The runs of salmon are named when the adults enter freshwater from the ocean to begin their migration back to their natal stream or river (a.k.a. the stream or river where they were born).

In addition to maneuvering through the ladders, Galyean said there are predators lurking. 

“As juvenile fish and through the adult stage, salmon are both prey and predators throughout their life cycle,” he said. “In order to minimize predation on the salmon that are released from Coleman NFH, we try to coordinate our hatchery releases with storm events, higher water flows, and increased water turbidity. All of these factors would aid the salmon in their outmigration survival.”

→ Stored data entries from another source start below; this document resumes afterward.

(** ** Properties *)

(** C26: growing an MBR partition stays on the disk.  Whenever [growMBR] writes a partition table, it is
    the table it read with one change: the length of the entry asked for, which was not empty, is
    larger than before and still fits in 32 bits; and when the partition starts on the disk it ends
    exactly at the end of the disk, or has the largest length an entry can hold. *)
Theorem growMBR_within_disk device num h o newer fd t' r older :
  exec sane_disk (growMBR device num) [] h o ->
  h = newer ++ Ev (MbrWrite fd t') r :: older ->
  exists t size, Ev (MbrRead fd) (Ok t) ∈ older /\ size_found older fd size /\
    grown t t' num (size / sectorSize).
Proof. intros Hex Hh. exact (exec_guaranteed_at _ _ _ _ _ _ _ _ _ (growMBR_wp device num []) Hex Hh). Qed.

(** Growing does not look at the other partitions, nor at whether the partition starts on the disk.
    On any disk where the partition asked for is followed by another one that starts on the disk, it
    is grown over that one; and a partition that starts beyond the end of the disk, whose remaining
    space is computed as a negative uint64, gets the largest length.  The function returns nil. *)
Theorem growMBR_overlaps device num sectors t p :
  (1 <= num <= 4)%Z -> (0 < sectors < 2 ^ 32)%Z -> Forall entry_ok t ->
  t !! Z.to_nat (num - 1) = Some p -> mp_empty p = false ->
  (mp_len p < 2 ^ 32 - 1)%Z ->
  (mp_start p + mp_len p < sectors)%Z \/ (sectors < mp_start p)%Z ->
  exists h t' len, exec any_resp (growMBR device num) [] h (Done (Ok tt)) /\
    Ev (MbrWrite 3 t') (Ok tt) ∈ h /\
    t' !! Z.to_nat (num - 1) = Some {| mp_empty := false; mp_start := mp_start p; mp_len := len |} /\
    (forall j q, t !! j = Some q -> j <> Z.to_nat (num - 1) ->
       (mp_start p + mp_len p <= mp_start q < sectors)%Z ->
       t' !! j = Some q /\ (mp_start q < mp_start p + len)%Z) /\
    ((sectors < mp_start p)%Z -> len = 2 ^ 32 - 1)%Z.
Proof.
  intros Hn Hs Ht Hp He Hl Hor.
  assert (entry_ok p) as [Hst Hln] by (by eapply Forall_lookup_1).
  set (len := max_len sectors (mp_start p)).
  assert (mp_len p < len)%Z as Hlt.
  { destruct Hor; [unfold len; rewrite max_len_within by lia|unfold len; rewrite max_len_beyond by lia]; lia. }
  destruct (growMBR_run device num sectors t p) as [Hev Hfin]; try done; [lia|].
  exists (history (mbr_disk sectors t) (growMBR device num)), (set_len t num len), len. split_and!.
  - rewrite <- Hfin. apply world_exec.
  - done.
  - unfold set_len. by rewrite list_lookup_alter_eq, Hp, <- He.
  - intros j q Hj Hjn Hq. unfold set_len. rewrite list_lookup_alter_ne by done. split; [done|].
    unfold len. rewrite max_len_within by lia. lia.
  - intros. unfold len. by apply max_len_beyond; lia.
Qed.

(** Two partitions of 100 sectors on a disk of 1000. *)
Definition two_parts : list MbrPart :=
  [{| mp_empty := false; mp_start := 100; mp_len := 100 |};
   {| mp_empty := false; mp_start := 200; mp_len := 100 |};
   {| mp_empty := true; mp_start := 0; mp_len := 0 |};
   {| mp_empty := true; mp_start := 0; mp_len := 0 |}]%Z.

Coleman NFH has 14 outdoor raceways.
Photo: United States Fish and Wildlife Service

The number of salmon released today has not changed in the last five years. However, the hatchery has added additional research projects and programs, such as 360,000 fall Chinook salmon as part of an off-site research study, two million fall Chinook un-fed fry release project, and a “jump start” reintroduction program of 240,000 winter Chinook salmon into Battle Creek.

On the third Saturday in October each year, Coleman National Fish Hatchery celebrates the annual Return of the Salmon Festival. This festival has been celebrated at the hatchery since 1991 in an effort to increase outreach and visitor use; during this one day festival thousands of people visit the hatchery. Visitors can view the hatchery’s salmon spawning operation and salmon aquarium welcome the salmon back at the free event. 

There are challenges facing all the national fish hatcheries. Galyean said the biggest challenge facing Coleman NFH is securing a reliable cold water source while minimizing hatchery impacts on winter and spring Chinook salmon reintroductions in Battle Creek. (The hatchery is located on Battle Creek, which is a tributary of the Sacramento River).

Galyean said one challenge is looming. California’s drought has played a large role in the growth of salmon. 

“The drought has impacted every aspect of how fish are raised at Coleman NFH,” he said. “The impact is felt from collecting adult salmon, to rearing conditions for juvenile salmon in raceways, having suitable water conditions in order to tag and mark the juvenile salmon, to coordinating fish releases with storm events.” 

When drought comes to California, it is a dire warning as fish engage in a struggle to survive. Less rain and snow means a drop in water quality, warmer water and less streamflow, leading to increased disease and predation for many species.